Ein Drittel der Topmanager aus mittelgroßen Unternehmen (500 bis 1.000 Mitarbeiter) ist aktiv auf Jobsuche. Weitere 40 Prozent sind offen für neue Angebote. Über alle Firmengrößen (100 bis 5.000 Mitarbeiter) hinweg sind nur 18 Prozent der Führungskräfte konkret auf der Suche. Für die Studie „Jobwechsel im Topmanagement“ der Personalberatung InterSearch Executive Consultants wurden 150 Vorstände, Geschäftsführer sowie Bereichsleiter befragt.

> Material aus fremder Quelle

(** C4 (amended): when the request for an attachment raises (no response:
    connection error, timeout of the request), [Could not download] and the
    attachment's name are written to the error stream, nothing is written to
    disk, the attachment's turn ends normally and the loop goes on with the
    next attachment.  A reply with any status code, a non-success one
    included, is not taken for a failure: its body is saved whole under the
    attachment's name, nothing is written to the error stream, and the loop
    goes on with the next attachment.  So the attachments of a card, each of
    them with a request that raises or a reply that arrives whole, never stop
    [download_attachments]: it ends normally after one request for each
    attachment, with one diagnostic for each request that raised. *)
Theorem failed_request_is_reported_and_skipped
    (id_attachment : nat) (a : Attachment) (rest : list (nat * Attachment))
    (w : World) :
  let attachment_name :=
    sanitize_file_name (of_nat id_attachment ++ lit "_" ++ a_name a) in
  let loop todo := for_each todo (λ '(i, x), download_attachment i x) in
  (download (remote w) (requests_made w) (a_url a) = CallFails →
   let w' :=
     set_stderr (stderr w ++ [lit "Could not download " ++ attachment_name])
       (tick (set_stdout
                (stdout w ++ [lit "Saving attachment " ++ attachment_name]) w)) in
   download_attachment id_attachment a w = (Done tt, w')
   ∧ tree w' = tree w ∧ cwd w' = cwd w
   ∧ loop ((id_attachment, a) :: rest) w = loop rest w')
  ∧ (∀ status body,
       download (remote w) (requests_made w) (a_url a)
       = Response status body true →
       is_dir (tree w) (cwd w) = true → NUL ∉ a_name a →
       is_dir (tree w) (cwd w ++ [attachment_name]) = false →
       ∃ w', download_attachment id_attachment a w = (Done tt, w')
             ∧ holds w' (cwd w ++ [attachment_name]) (Binary (mjoin body))
             ∧ (∀ p, p ≠ cwd w ++ [attachment_name] →
                     tree w' !! p = tree w !! p)
             ∧ stderr w' = stderr w ∧ cwd w' = cwd w
             ∧ loop ((id_attachment, a) :: rest) w = loop rest w')
  ∧ (∀ (c : Card) (max_size : Z),
       let sel := filter (below_limit max_size) (c_attachments c) in
       downloadable sel w →
       ∃ w', download_attachments c (Some max_size) w = (Done tt, w')
             ∧ requests_made w' = requests_made w + length sel
             ∧ stderr w' = stderr w ++ omap (diagnostic w) (enumerate sel)).
Proof.
  intros attachment_name loop. split; [|split].
  - intros Hfail w'.
    assert (Hone : download_attachment id_attachment a w = (Done tt, w')).
    { unfold download_attachment, bind, try_except, requests_get_stream,
        print, stderr_write, modify, ret. cbn. by rewrite Hfail. }
    split; [exact Hone|]. split; [done|]. split; [done|].
    unfold loop. cbn. unfold bind at 1. by rewrite Hone.
  - intros status body Hreply Hcwd Hnul Hfile.
    pose proof (download_attachment_post id_attachment a w) as Hpost.
    pose proof (download_attachment_frame id_attachment a w) as Hframe.
    cbv zeta in Hpost. unfold post in Hpost, Hframe.
    destruct (download_attachment id_attachment a w) as [r w'] eqn:Hrun.
    cbn [fst snd] in Hpost, Hframe.
    destruct Hpost as (_ & Hcwd' & _ & Hcase). destruct Hframe as [_ Hframe].
    rewrite Hreply in Hcase. destruct Hcase as (Herr & _ & Hsaved).
    destruct Hsaved as [-> Hheld]; [done| |done|].
    { intros H. by apply prefixed_nul in H. }
    exists w'. split_and!; [done..|].
    unfold loop. cbn. unfold bind at 1. by rewrite Hrun.
  - intros c max_size sel Hsel.
    destruct (download_attachments_fetches c max_size w Hsel)
      as (w' & Hrun & Hfetched).
    exists w'. split; [done|].
    split; [apply Hfetched|apply Hfetched].
Qed.

Lemma failed_request_is_reported_and_skipped_witness :
  let a := Examples.attachment "lost.png" (Some 5%Z) in
  let b := Examples.attachment "next.png" (Some 6%Z) in
  let c := Examples.card "card" "L1" 1 [a; b] in
  let offline := Examples.home (Examples.serving Examples.sprint CallFails) in
  let forbidden :=
    Examples.home (Examples.serving Examples.sprint
                     (Response 403 [[Byte.x6e]; [Byte.x6f]] true)) in
  ((download_attachment 0 a offline).1 = Done tt
   ∧ stderr (download_attachment 0 a offline).2
     = [lit "Could not download 0_lost.png"]
   ∧ for_each [(0, a); (1, b)] (λ '(i, x), download_attachment i x) offline
     = for_each [(1, b)] (λ '(i, x), download_attachment i x)
         (download_attachment 0 a offline).2)
  ∧ (∃ w', download_attachment 0 a forbidden = (Done tt, w')
           ∧ holds w' [lit "home"; lit "0_lost.png"]
                   (Binary [Byte.x6e; Byte.x6f])
           ∧ stderr w' = []
           ∧ for_each [(0, a); (1, b)] (λ '(i, x), download_attachment i x)
               forbidden
             = for_each [(1, b)] (λ '(i, x), download_attachment i x) w')
  ∧ ∃ w', download_attachments c (Some 10%Z) offline = (Done tt, w')
          ∧ requests_made w' = 2
          ∧ stderr w' = [lit "Could not download 0_lost.png";
                         lit "Could not download 1_next.png"].
Proof.
  intros a b c offline forbidden. split; [|split].
  - destruct (failed_request_is_reported_and_skipped 0 a [(1, b)] offline)
      as (Hfails & _ & _).
    destruct Hfails as (Hone & _ & _ & Hloop); [reflexivity|].
    rewrite Hloop, Hone. split; [reflexivity|]. split; reflexivity.
  - destruct (failed_request_is_reported_and_skipped 0 a [(1, b)] forbidden)
      as (_ & Hreply & _).
    destruct (Hreply 403 [[Byte.x6e]; [Byte.x6f]])
      as (w' & Hone & Hheld & _ & Herr & _ & Hloop).
    + reflexivity.
    + reflexivity.
    + apply (bool_decide_unpack _). vm_compute. exact I.
    + vm_compute. reflexivity.
    + exists w'. split; [exact Hone|]. split; [exact Hheld|].
      split; [exact Herr|exact Hloop].
  - destruct (failed_request_is_reported_and_skipped 0 a [(1, b)] offline)
      as (_ & _ & Hcard).
    destruct (Hcard c 10%Z) as (w' & Hrun & Hrequests & Herr).
    + split; [apply closed_home|]. split; [reflexivity|].
      split; [vm_compute; reflexivity|].
      intros [|[|[|i]]] x [= <-].
      all: split; [apply (bool_decide_unpack _); vm_compute; exact I|].
      all: intros status body; discriminate.
    + exists w'. split; [exact Hrun|]. split; [exact Hrequests|exact Herr].
Defined.

(** ** Claim on the order of the cards *)

(** C6: in the directory of every list of a board, the cards stand under
    the ordinals 0, 1, 2, ... in ascending order of their positions,
    whatever the order of the cards in the input.  When lines 127-144 have
    ended normally, the directory of the list holds, for every card of the
    sequence handed to [backup_card] (cards of the board with the list's
    id), the card's export under its ordinal in that sequence, and on a
    well-formed tree nothing else; a card with a smaller position has the
    smaller ordinal, and a later ordinal never has a smaller position.  The
    lines do end normally on a board that meets [lists_exportable]. *)
Theorem cards_exported_in_position_order
    (board_details : BoardDetails) (args : Args) (w : World) :
  let cards_in ls := cards_of (cards_by_list (bd_cards board_details)) ls in
  (lists_exportable board_details args w →
   ∃ w', backup_lists board_details args w = (Done tt, w'))
  ∧ ∀ w' k ls,
      backup_lists board_details args w = (Done tt, w') →
      bd_lists board_details !! k = Some ls →
      let list_dir := cwd w ++ [prefixed_name k (l_name ls)] in
      (∀ i c, cards_in ls !! i = Some c →
              c ∈ bd_cards board_details ∧ c_idList c = l_id ls
              ∧ exported w' (list_dir ++ [prefixed_name i (c_name c)]) c)
      ∧ (closed (tree w) →
         ∀ s, is_Some (tree w' !! (list_dir ++ [s])) →
              ∃ i c, cards_in ls !! i = Some c
                     ∧ s = prefixed_name i (c_name c))
      ∧ ∀ i j ci cj,
          cards_in ls !! i = Some ci → cards_in ls !! j = Some cj →
          (i < j → (c_pos ci <= c_pos cj)%Q)
          ∧ ((c_pos ci < c_pos cj)%Q → i < j).
Proof.
  intros cards_in. split.
  - intros Hok.
    assert (Hclosed : closed (tree w)) by apply Hok.
    pose proof (backup_lists_only board_details args w Hclosed) as Hpost.
    unfold post in Hpost.
    destruct (backup_lists board_details args w) as [r w'].
    cbn [fst snd] in Hpost. destruct Hpost as [_ Hr].
    rewrite (Hr Hok). by exists w'.
  - intros w' k ls Hrun Hls list_dir.
    pose proof (backup_lists_post board_details args w) as Hpost.
    unfold post in Hpost. rewrite Hrun in Hpost.
    destruct Hpost as (_ & Hdone).
    destruct (Hdone eq_refl) as (_ & _ & Hlists).
    destruct (Hlists k ls Hls) as (_ & _ & Hcards).
    split_and!.
    + intros i c Hc.
      destruct (cards_of_elem (bd_cards board_details) ls c) as [Hin Hid].
      { by eapply list_elem_of_lookup_2. }
      split_and!; [done..|]. by apply Hcards.
    + intros Hclosed s Hsome.
      pose proof (backup_lists_only board_details args w Hclosed) as Honly.
      unfold post in Honly. rewrite Hrun in Honly.
      destruct Honly as [Honly _].
      apply (Honly eq_refl k ls s []); [done|].
      unfold list_dir in Hsome. by rewrite <- (assoc_L (++)) in Hsome.
    + intros i j ci cj Hci Hcj.
      pose proof (cards_of_sorted (bd_cards board_details) ls) as Hsorted.
      split.
      * intros Hij. by apply (StronglySorted_lookup c_pos (cards_in ls) i j).
      * intros Hlt. destruct (decide (i < j)) as [|Hge]; [done|]. exfalso.
        destruct (decide (i = j)) as [->|Hne].
        -- rewrite Hci in Hcj. injection Hcj as ->. by apply Qlt_irrefl in Hlt.
        -- assert (key_le c_pos cj ci) as Hle
             by (apply (StronglySorted_lookup c_pos (cards_in ls) j i);
                 [done..|lia]).
           by apply Qlt_not_le in Hlt.
Qed.
(** [iso_to_float_time(iso_time, timezone)] *)
Definition iso_to_float_time (iso_time timezone : value) : result Q :=
  if negb (truthy iso_time) then Ok 0%Q
  else match iso_time with
       | VStr s => iso_timestamp s
       | _ => Raise (TypeError "fromisoformat")
       end.

(** *** [re.match(r"^(.+)/PT(.+)$", s)] *)

Definition newline : ascii := ascii_of_nat 10.

Fixpoint no_newline (s : string) : bool :=
  match s with
  | EmptyString => true
  | String c s' => negb (Ascii.eqb c newline) && no_newline s'
  end.

(** [$] matches at the end of the subject, or before its last character
    when that is a newline. *)
Definition re_body (s : string) : string :=
  if endswith_char s newline then drop_last s else s.

Fixpoint drop (n : nat) (s : string) : string :=
  match n, s with
  | O, _ => s
  | S n', String _ s' => drop n' s'
  | S _, EmptyString => EmptyString
  end.

(** The two groups of the greedy match: the split at the last [/PT] that
    has text on both sides. *)
Fixpoint re_split_PT (s : string) : option (string * string) :=
  match s with
  | EmptyString => None
  | String c s' =>
      match re_split_PT s' with
      | Some (a, b) => Some (String c a, b)
      | None =>
          if starts_with "/PT" s' && (3 <? String.length s')%nat
          then Some (String c EmptyString, drop 3 s')
          else None
      end
  end.

Definition re_match_PT (s : string) : option (string * string) :=
  let b := re_body s in
  if no_newline b then re_split_PT b else None.

(** *** [timedelta] *)

Definition timedelta_max_days : Z := 999999999.

(** [timedelta(seconds=n)], as its number of seconds: the constructor
    refuses a magnitude of more than 999999999 days. *)
Definition timedelta (seconds : Z) : result Z :=
  let days := (seconds / 86400)%Z in
  if ((- timedelta_max_days <=? days) && (days <=? timedelta_max_days))%Z
  then Ok seconds
  else Raise (OverflowError "timedelta").

(** [iso_to_float_time_and_delta(iso_time, timezone)] *)
Definition iso_to_float_time_and_delta (iso_time timezone : value)
  : result (Q * Q) :=
  match iso_time with
  | VStr s =>
      let '(iso, period_str) :=
        match re_match_PT s with
        | Some (a, b) => (a, Some b)
        | None => (split_first "/" s, None)
        end in
      dt <- iso_timestamp iso ;;
      time_period <-
        match period_str with
        | Some p =>
            if is_empty p then timedelta 0
            else if endswith_char p "H" then
              hours <- int_of_str (drop_last p) ;; timedelta (hours * 3600)
            else if endswith_char p "M" then
              minutes <- int_of_str (drop_last p) ;; timedelta (minutes * 60)
            else if endswith_char p "S" then
              seconds <- int_of_str (drop_last p) ;; timedelta seconds
            else timedelta 0
        | None => timedelta 0
        end ;;
      Ok (dt, inject_Z time_period)
  | _ => Raise (TypeError "re.match")
  end.

End TimeCodec.

(** ** Temperature conversions *)

(** [((temperature - 32) * 5/9) * 100.0], evaluated from left to right. *)
Definition scaled_F_to_C (temperature : pyfloat) : pyfloat :=
  fmul (fdiv (fmul (fsub temperature (Fin 32)) (Fin 5)) 9) (Fin 100).

(** [int(...) / 100.0] *)
Definition convert_F_to_C (temperature : pyfloat) : result pyfloat :=
  n <- int_of_float (scaled_F_to_C temperature) ;;
  x <- float_of_int n ;;
  Ok (fdiv x 100).

(** [((temperature * 9.0/5.0) + 32) * 100], evaluated from left to right. *)
Definition scaled_C_to_F (temperature : pyfloat) : pyfloat :=
  fmul (fadd (fdiv (fmul temperature (Fin 9)) 5) (Fin 32)) (Fin 100).

(** [int(...) / 100.0] *)
Definition convert_C_to_F (temperature : pyfloat) : result pyfloat :=
  n <- int_of_float (scaled_C_to_F temperature) ;;
  x <- float_of_int n ;;
  Ok (fdiv x 100).

(** ** Speed conversions *)

(** The literal [2.237]. *)
Definition mph_per_mps : Q := double_literal 2.237.

Definition speed_miph_to_mps (speed : value) : result pyfloat :=
  if negb (truthy speed) then Ok (Fin 0)
  else
    speed <- match speed with
             | VStr s =>
                 try_except (x <- float_of_str s ;; Ok (VFloat x))
                            is_ValueError (Ok (VInt 0))
             | _ => Ok speed
             end ;;
    match speed with
    | VBool b =>
        x <- float_of_int (if b then 1 else 0) ;; Ok (fdiv x mph_per_mps)
    | VInt z => x <- float_of_int z ;; Ok (fdiv x mph_per_mps)
    | VFloat x => Ok (fdiv x mph_per_mps)
    | _ => Ok (Fin 0)
    end.

Definition speed_mps_to_miph (speed : value) : result pyfloat :=
  if negb (truthy speed) then Ok (Fin 0)
  else
    speed <- match speed with
             | VStr s =>
                 try_except (x <- float_of_str s ;; Ok (VFloat x))
                            is_ValueError (Ok (VInt 0))
             | _ => Ok speed
             end ;;
    match speed with
    | VBool b =>
        x <- float_of_int (if b then 1 else 0) ;;
        Ok (fmul x (Fin mph_per_mps))
    | VInt z => x <- float_of_int z ;; Ok (fmul x (Fin mph_per_mps))
    | VFloat x => Ok (fmul x (Fin mph_per_mps))
    | _ => Ok (Fin 0)
    end.

End noaa_utils.

(* ===================================================================== *)
(** * grid_forecast.py *)
(* ===================================================================== *)

Module grid_forecast.

Import noaa_utils.

Definition META_PROPERTIES : string := "properties".
Definition META_VALUES : string := "values".
Definition META_TIME : string := "validTime".
Definition META_VALUE : string := "value".
Definition META_TIME_ZONE : string := "UTC".

Section GridWeather.

Variable fromisoformat : string -> option Q.

(** [time.time()] *)
Variable now : Q.

(** The loop of [_find_in_gridpoints]: [result] is the value kept so far. *)
Fixpoint find_loop (values : list value) (when : Q) (result : value)
  : Py.result value :=
  match values with
  | [] => Ok result
  | value :: rest =>
      time_str <- get value META_TIME ;;
      ' (interval_start, dt) <-
         iso_to_float_time_and_delta fromisoformat time_str
                                     (VStr META_TIME_ZONE) ;;
      if Qle_bool when interval_start
         || negb (Qle_bool (interval_start + dt) when)
      then Ok result
      else (result <- get value META_VALUE ;; find_loop rest when result)
  end.

(** [GridWeather._find_in_gridpoints(what, when)]; [self] is the grid
    payload the object holds. *)
Definition _find_in_gridpoints (self : value) (what : string)
    (when : option Q) : Py.result value :=
  let when := match when with
              | Some t => if Qeq_bool t 0 then now else t
              | None => now
              end in
  props <- get self META_PROPERTIES ;;
  quantity <- get props what ;;
  values <- get quantity META_VALUES ;;
  items <- iter values ;;
  find_loop items when VNone.

End GridWeather.

End grid_forecast.

(* ===================================================================== *)
(** * daily_forecast.py *)
(* ===================================================================== *)

Module daily_forecast.

Import noaa_utils.

Definition NOAA_UNIT_TEMP_F : string := "F".
Definition NOAA_UNIT_MPH : string := "mph".
(** The three code points of the constant [CELSIUS]. *)
Definition CELSIUS : string :=
  String (ascii_of_nat 194) (String (ascii_of_nat 176) "C").

(** The keys [_parse_period] sets, in the order it sets them. *)
Record Forecast : Type := {
  datetime : value;
  number : value;
  is_daytime : value;
  last_api_update : Q;
  timestamp : Q;
  start_time : value;
  end_time : value;
  name : value;
  condition : value;
  humidity : value;
  native_temperature : value;
  native_temperature_unit : string;
  precipitation_probability : value;
  native_wind_speed : value;
  wind_bearing : value;
  icon : value
}.

Record DailyForecast : Type := {
  _forecast : value;
  _forecast_at : Q;
  _data : list Forecast
}.

Section Parser.

Variable fromisoformat : string -> option Q.

(** The [try] block that fills [native_temperature]. *)
Definition parse_temperature (period : value) : result value :=
  try_except
    (raw <- get period "temperature" ;;
     value <- py_float raw ;;
     unit <- get period "temperatureUnit" ;;
     is_F <- str_in NOAA_UNIT_TEMP_F unit ;;
     value <- (if is_F : bool then convert_F_to_C value else Ok value) ;;
     Ok (VFloat value))
    is_ValueError_or_TypeError
    (Ok VNone).

(** The [try] block that fills [precipitation_probability]. *)
Definition parse_precipitation_probability (period : value) : result value :=
  try_except
    (pop <- get period "probabilityOfPrecipitation" ;;
     raw <- get pop "value" ;;
     n <- py_int raw ;;
     Ok (VInt n))
    is_ValueError_or_TypeError
    (Ok (VInt 0)).

(** The [try] block that fills [native_wind_speed]. *)
Definition parse_wind_speed (period : value) : result value :=
  try_except
    (value <- get period "windSpeed" ;;
     items <- split value ;;
     head <- first_item items ;;
     value <- float_of_str head ;;
     value <- (if existsb (String.eqb NOAA_UNIT_MPH) items
               then speed_miph_to_mps (VFloat value)
               else Ok value) ;;
     Ok (VFloat value))
    is_ValueError_or_TypeError
    (Ok VNone).

(** [DailyForecast._parse_period(period)], for an object whose
    [_forecast_at] is [forecast_at]. *)
Definition _parse_period (forecast_at : Q) (period : value)
  : result Forecast :=
  f_datetime <- get period "startTime" ;;
  f_number <- get period "number" ;;
  f_is_daytime <- get period "isDaytime" ;;
  start <- get period "startTime" ;;
  f_timestamp <- iso_to_float_time fromisoformat start VNone ;;
  f_start_time <- get period "startTime" ;;
  f_end_time <- get period "endTime" ;;
  f_name <- get period "name" ;;
  f_condition <- get period "shortForecast" ;;
  f_temperature <- parse_temperature period ;;
  f_precipitation <- parse_precipitation_probability period ;;
  f_wind_speed <- parse_wind_speed period ;;
  f_wind_bearing <- get period "windDirection" ;;
  f_icon <- get period "icon" ;;
  Ok {| datetime := f_datetime;
        number := f_number;
        is_daytime := f_is_daytime;
        last_api_update := forecast_at;
        timestamp := f_timestamp;
        start_time := f_start_time;
        end_time := f_end_time;
        name := f_name;
        condition := f_condition;
        humidity := VNone;
        native_temperature := f_temperature;
        native_temperature_unit := CELSIUS;
        precipitation_probability := f_precipitation;
        native_wind_speed := f_wind_speed;
        wind_bearing := f_wind_bearing;
        icon := f_icon |}.

(** The loop of [_parse]: an exception ends it and keeps [data]. *)
Fixpoint parse_loop (forecast_at : Q) (periods : list value)
    (data : list Forecast) : list Forecast :=
  match periods with
  | [] => data
  | period :: rest =>
      match _parse_period forecast_at period with
      | Ok forecast => parse_loop forecast_at rest (data ++ [forecast])
      | Raise _ => data
      end
  end.

(** [DailyForecast._parse()] *)
Definition _parse (self : DailyForecast) : DailyForecast :=
  if negb (truthy (_forecast self)) then self
  else
    let periods := (props <- get (_forecast self) "properties" ;;
                    periods <- get props "periods" ;;
                    iter periods) in
    {| _forecast := _forecast self;
       _forecast_at := _forecast_at self;
       _data := match periods with
                | Ok l => parse_loop (_forecast_at self) l []
                | Raise _ => []
                end |}.

(** [DailyForecast(daily_forecast, timestamp)] *)
Definition new (daily_forecast : value) (timestamp : Q) : DailyForecast :=
  _parse {| _forecast := daily_forecast;
            _forecast_at := timestamp;
            _data := [] |}.

Definition get_forecast (self : DailyForecast) : list Forecast := _data self.

End Parser.

End daily_forecast.

(* ===================================================================== *)
(** * hourly_forecast.py *)
(* ===================================================================== *)

Module hourly_forecast.

(** Modelled from the spec: the module [hourly_forecast.py] that the
    client imports is not among the sources.  The spec describes one
    period parser, applied to the daily and to the hourly payload alike,
    so [HourlyForecast] is the parser of [daily_forecast.py]. *)
Definition HourlyForecast : Type := daily_forecast.DailyForecast.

Die Zahlen überraschen, da Mittelständler als Arbeitgeber generell begehrt sind. Manager, die bei mittelgroßen Unternehmen mit bis zu 1.000 Mitarbeitern arbeiten, sich ganz bewusst für ihre Firma entschieden haben. So geben 78 Prozent an, dass der gesellschaftsrechtliche Hintergrund bei ihrer letzten Arbeitgeberwahl eine große oder sehr große Rolle gespielt hat. „Die Kandidaten unterschätzen häufig, wie wichtig der persönliche Draht in mittelgroßen und vor allem inhabergeführten Unternehmen ist. Ein guter Kontakt zum Inhaber ist zwingende Voraussetzung für eine erfolgreiche Karriere“, sagt Thomas Bockholdt, Geschäftsführender Gesellschafter der auf den Mittelstand spezialisierten Personalberatung InterSearch Executive Consultants.

„Wenn der Manager mit dem Unternehmenschef auf einer Wellenlänge ist, kann es funktionieren – wenn nicht, wird der Manager auf Dauer mit den speziellen Gepflogenheiten der Firma nicht glücklich“, sagt Bockholdt. Er verweist darauf, dass im Mittelstand die Arbeitskultur deutlich stärker vom Unternehmenschef geprägt wird als in Konzernen. „Auch ein Bereichswechsel nützt hier wenig, denn der Chef mischt sich in der Regel überall ein“, so Bockholdt.

Dieses Spannungsfeld wird auch von einer vorangegangenen Unternehmensbefragung der Personalberatung belegt. Sie zeigt: 31 Prozent der Personalverantwortlichen von Unternehmen bis zu 1.000 Mitarbeitern haben sich schon von Managern getrennt, weil diese sich nicht in die Unternehmenskultur einfügen konnten.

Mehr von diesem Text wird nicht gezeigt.